* [WHAT TO DO] A stretch of the entries below is to be set down exactly, running from the line with "Definition PTE_PS : Z := 0x080." through the line with "Definition STA_W : Z := 0x2.", both included, and no other line.

* [EXERCISE MATERIAL]

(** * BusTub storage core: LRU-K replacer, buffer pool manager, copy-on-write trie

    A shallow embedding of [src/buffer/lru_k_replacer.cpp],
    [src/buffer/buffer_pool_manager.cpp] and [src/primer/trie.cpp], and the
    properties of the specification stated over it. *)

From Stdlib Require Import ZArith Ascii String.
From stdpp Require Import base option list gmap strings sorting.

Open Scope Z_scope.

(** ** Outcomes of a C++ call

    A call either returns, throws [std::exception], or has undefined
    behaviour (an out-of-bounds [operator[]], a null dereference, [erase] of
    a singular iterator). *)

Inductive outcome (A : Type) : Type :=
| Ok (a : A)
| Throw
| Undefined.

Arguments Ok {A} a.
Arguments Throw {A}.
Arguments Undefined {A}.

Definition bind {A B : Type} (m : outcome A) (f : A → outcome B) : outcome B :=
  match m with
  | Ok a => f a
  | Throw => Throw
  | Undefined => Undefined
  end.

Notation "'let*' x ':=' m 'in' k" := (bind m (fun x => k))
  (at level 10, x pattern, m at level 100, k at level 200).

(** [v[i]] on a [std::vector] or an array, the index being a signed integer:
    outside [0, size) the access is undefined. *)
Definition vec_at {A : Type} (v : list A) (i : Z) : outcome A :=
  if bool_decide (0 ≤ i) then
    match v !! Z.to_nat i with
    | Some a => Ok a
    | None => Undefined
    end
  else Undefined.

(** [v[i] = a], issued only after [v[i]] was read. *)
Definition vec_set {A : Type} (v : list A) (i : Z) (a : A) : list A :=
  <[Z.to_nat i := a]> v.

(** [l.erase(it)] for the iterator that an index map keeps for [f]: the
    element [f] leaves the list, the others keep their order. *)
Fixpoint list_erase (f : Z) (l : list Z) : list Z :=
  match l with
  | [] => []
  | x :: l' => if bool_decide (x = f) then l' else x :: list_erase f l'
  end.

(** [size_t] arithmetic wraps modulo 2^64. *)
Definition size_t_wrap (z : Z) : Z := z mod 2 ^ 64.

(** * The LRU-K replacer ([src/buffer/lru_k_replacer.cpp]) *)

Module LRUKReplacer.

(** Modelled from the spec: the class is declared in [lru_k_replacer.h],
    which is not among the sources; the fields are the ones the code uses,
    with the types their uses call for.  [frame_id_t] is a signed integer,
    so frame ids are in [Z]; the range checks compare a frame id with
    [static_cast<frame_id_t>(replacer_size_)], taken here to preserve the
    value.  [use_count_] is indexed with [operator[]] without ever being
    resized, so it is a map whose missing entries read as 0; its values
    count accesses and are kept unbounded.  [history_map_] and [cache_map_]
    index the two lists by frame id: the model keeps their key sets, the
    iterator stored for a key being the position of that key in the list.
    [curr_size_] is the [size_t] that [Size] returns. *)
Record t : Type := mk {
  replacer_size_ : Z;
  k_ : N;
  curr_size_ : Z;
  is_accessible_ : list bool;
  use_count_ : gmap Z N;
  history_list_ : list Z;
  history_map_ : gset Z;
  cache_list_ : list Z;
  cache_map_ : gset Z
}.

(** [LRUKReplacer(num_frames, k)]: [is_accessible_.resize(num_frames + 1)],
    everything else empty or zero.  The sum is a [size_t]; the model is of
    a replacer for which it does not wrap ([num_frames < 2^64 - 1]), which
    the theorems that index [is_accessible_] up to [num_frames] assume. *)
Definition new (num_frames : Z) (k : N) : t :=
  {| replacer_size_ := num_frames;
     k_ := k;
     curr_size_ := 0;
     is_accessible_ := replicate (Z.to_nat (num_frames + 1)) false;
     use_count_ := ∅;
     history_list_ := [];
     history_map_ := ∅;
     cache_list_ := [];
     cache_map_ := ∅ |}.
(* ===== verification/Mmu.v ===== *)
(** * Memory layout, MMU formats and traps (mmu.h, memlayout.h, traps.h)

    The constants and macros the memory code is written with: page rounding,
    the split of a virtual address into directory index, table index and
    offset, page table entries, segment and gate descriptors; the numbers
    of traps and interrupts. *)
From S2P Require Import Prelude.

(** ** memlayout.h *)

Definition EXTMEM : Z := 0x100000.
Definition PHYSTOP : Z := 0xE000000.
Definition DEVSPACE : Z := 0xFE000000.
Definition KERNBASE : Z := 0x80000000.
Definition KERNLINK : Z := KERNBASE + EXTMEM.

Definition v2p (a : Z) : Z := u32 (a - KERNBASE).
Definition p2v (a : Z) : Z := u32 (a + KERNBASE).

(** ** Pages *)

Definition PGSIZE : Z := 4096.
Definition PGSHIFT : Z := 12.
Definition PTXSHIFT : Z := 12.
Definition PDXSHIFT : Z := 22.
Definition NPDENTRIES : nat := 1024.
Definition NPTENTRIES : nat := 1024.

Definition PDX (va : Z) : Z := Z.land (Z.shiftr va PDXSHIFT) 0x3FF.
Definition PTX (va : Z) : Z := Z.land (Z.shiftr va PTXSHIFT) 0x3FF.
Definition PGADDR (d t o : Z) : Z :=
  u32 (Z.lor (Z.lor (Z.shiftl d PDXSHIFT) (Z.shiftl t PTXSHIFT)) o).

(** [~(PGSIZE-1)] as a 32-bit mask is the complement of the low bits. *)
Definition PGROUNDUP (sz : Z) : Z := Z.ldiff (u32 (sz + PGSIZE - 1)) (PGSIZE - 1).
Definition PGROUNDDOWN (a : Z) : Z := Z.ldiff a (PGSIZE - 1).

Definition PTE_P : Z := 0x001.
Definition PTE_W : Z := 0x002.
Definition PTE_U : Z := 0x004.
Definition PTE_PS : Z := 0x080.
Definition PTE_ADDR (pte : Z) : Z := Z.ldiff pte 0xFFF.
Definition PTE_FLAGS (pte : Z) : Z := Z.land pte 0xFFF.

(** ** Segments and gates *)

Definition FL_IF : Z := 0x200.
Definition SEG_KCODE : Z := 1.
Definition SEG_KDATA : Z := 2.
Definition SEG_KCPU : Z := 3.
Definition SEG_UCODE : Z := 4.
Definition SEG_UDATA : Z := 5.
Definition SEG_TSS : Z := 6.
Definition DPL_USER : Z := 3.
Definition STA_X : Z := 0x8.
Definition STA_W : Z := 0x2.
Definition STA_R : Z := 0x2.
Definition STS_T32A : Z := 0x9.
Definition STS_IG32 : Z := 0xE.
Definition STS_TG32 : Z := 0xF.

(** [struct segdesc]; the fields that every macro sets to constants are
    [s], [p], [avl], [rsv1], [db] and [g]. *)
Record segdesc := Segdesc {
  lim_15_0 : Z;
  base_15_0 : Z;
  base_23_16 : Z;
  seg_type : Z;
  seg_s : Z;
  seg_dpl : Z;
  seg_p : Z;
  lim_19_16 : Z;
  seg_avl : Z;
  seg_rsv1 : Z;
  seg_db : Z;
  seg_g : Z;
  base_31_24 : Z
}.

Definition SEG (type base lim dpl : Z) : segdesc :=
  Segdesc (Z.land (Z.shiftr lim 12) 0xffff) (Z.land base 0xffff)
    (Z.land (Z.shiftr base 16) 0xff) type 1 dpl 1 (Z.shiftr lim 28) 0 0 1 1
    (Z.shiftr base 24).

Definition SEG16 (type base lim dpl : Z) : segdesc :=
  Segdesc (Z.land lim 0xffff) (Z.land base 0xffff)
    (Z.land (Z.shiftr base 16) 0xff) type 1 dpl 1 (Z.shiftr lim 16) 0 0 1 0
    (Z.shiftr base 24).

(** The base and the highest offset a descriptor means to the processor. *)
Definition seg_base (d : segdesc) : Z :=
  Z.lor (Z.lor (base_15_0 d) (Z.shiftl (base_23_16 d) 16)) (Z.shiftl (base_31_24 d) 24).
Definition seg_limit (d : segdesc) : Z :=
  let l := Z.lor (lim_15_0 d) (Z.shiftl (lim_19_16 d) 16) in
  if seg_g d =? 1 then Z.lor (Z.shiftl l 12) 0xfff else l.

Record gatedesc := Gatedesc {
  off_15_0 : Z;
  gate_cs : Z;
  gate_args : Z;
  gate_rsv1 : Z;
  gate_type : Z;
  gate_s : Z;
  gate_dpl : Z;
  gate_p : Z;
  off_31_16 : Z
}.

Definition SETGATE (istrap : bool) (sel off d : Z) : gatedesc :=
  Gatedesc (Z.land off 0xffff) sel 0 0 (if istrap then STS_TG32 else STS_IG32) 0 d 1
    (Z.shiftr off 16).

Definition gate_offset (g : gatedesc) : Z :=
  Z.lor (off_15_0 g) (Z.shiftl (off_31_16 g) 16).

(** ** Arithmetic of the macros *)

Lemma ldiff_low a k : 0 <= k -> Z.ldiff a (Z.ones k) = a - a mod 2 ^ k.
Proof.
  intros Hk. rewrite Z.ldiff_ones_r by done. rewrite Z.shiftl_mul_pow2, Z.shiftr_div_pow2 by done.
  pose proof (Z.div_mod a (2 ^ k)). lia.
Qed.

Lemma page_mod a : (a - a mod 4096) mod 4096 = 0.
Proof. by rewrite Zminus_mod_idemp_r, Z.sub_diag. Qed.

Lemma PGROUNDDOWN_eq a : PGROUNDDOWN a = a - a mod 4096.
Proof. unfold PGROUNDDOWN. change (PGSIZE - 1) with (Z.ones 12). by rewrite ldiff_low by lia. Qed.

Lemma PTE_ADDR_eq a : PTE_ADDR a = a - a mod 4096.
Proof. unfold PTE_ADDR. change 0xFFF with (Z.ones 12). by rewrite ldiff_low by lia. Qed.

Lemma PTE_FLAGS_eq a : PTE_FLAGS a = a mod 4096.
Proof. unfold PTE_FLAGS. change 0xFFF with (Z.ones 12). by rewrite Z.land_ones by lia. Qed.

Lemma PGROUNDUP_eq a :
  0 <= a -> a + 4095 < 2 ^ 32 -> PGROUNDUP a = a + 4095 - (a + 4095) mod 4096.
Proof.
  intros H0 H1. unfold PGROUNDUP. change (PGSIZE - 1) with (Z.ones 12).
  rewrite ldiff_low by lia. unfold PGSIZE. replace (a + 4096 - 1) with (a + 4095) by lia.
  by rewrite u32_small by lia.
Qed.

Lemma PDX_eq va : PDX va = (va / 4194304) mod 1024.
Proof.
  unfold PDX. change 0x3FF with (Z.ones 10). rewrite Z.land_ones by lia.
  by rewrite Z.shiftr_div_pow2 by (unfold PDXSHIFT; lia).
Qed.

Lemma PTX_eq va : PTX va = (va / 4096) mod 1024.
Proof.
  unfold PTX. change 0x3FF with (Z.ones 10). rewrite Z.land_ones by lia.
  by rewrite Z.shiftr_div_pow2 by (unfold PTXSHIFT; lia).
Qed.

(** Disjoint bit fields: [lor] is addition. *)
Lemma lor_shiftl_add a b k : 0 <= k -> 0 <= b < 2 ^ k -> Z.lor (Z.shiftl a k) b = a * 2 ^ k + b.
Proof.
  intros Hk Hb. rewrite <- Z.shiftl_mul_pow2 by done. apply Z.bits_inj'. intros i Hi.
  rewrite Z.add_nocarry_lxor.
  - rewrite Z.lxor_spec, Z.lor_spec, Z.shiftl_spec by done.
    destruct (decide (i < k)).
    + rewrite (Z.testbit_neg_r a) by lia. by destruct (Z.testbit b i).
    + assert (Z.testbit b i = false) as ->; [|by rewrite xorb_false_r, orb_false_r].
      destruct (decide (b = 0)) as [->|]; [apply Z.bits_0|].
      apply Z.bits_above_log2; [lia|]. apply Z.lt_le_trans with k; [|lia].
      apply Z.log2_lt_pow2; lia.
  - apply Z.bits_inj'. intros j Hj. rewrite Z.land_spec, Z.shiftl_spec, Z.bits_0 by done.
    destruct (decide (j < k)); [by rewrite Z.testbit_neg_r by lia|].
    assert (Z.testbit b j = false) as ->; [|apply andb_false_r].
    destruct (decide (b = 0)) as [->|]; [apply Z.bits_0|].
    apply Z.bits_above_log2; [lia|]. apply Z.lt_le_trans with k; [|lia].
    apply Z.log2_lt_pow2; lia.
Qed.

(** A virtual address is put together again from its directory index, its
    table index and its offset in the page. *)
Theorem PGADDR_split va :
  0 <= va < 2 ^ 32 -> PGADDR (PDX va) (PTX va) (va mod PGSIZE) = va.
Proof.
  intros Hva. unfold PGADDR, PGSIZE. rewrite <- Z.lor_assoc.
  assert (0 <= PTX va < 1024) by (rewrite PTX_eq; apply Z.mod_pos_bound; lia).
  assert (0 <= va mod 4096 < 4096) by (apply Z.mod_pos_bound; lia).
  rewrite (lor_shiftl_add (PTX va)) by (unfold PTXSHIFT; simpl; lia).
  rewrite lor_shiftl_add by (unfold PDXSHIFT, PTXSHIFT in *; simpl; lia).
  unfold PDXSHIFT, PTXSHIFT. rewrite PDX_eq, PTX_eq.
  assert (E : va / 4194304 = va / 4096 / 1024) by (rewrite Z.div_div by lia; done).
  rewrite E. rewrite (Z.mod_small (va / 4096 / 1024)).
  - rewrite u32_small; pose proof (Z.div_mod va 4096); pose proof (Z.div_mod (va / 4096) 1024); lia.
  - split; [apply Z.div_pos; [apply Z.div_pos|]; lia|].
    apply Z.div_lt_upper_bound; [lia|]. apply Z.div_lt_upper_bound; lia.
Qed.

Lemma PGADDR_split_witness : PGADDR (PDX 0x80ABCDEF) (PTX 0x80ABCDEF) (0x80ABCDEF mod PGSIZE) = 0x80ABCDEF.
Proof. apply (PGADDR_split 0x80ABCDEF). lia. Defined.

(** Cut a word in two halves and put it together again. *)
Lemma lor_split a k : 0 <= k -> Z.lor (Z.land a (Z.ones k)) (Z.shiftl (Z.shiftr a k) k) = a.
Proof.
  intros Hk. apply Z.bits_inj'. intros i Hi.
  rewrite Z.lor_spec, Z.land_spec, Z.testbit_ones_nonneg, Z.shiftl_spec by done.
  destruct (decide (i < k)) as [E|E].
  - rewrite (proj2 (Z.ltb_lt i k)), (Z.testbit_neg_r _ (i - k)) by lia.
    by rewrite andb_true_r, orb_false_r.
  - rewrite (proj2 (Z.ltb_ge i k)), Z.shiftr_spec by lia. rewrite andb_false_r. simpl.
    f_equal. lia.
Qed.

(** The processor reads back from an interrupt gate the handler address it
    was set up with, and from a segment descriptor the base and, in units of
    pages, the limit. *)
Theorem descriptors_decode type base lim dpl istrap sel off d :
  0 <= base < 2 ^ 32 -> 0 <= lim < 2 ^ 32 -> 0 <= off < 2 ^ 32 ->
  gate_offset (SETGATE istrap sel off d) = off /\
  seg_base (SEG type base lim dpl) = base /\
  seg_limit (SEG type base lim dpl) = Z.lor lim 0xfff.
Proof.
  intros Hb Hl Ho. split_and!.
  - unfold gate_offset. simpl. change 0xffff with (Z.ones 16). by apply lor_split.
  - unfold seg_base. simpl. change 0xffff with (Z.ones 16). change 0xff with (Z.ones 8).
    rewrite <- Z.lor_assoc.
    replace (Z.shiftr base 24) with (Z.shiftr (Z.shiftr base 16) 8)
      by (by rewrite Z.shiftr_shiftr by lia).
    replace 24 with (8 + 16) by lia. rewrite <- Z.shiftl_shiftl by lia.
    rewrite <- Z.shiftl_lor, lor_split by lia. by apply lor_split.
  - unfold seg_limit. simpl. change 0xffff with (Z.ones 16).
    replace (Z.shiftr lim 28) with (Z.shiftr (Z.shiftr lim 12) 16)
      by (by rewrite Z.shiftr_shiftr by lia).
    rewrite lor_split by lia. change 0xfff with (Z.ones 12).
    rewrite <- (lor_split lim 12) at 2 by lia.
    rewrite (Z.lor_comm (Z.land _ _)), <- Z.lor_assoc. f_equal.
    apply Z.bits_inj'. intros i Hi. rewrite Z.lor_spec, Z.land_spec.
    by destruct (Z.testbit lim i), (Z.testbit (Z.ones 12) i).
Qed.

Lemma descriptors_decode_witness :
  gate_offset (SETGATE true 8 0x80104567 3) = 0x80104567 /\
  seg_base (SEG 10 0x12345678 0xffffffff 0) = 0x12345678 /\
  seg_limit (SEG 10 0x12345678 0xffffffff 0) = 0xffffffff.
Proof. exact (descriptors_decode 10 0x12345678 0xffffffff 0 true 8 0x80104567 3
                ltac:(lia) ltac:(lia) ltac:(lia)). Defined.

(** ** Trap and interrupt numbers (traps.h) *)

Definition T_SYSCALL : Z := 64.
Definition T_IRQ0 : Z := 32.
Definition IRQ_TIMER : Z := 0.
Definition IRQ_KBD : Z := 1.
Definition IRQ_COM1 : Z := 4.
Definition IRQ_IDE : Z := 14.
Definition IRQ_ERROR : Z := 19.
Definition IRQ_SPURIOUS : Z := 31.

* [FINAL ANSWER]
Definition PTE_PS : Z := 0x080.
Definition PTE_ADDR (pte : Z) : Z := Z.ldiff pte 0xFFF.
Definition PTE_FLAGS (pte : Z) : Z := Z.land pte 0xFFF.

(** ** Segments and gates *)

Definition FL_IF : Z := 0x200.
Definition SEG_KCODE : Z := 1.
Definition SEG_KDATA : Z := 2.
Definition SEG_KCPU : Z := 3.
Definition SEG_UCODE : Z := 4.
Definition SEG_UDATA : Z := 5.
Definition SEG_TSS : Z := 6.
Definition DPL_USER : Z := 3.
Definition STA_X : Z := 0x8.
Definition STA_W : Z := 0x2.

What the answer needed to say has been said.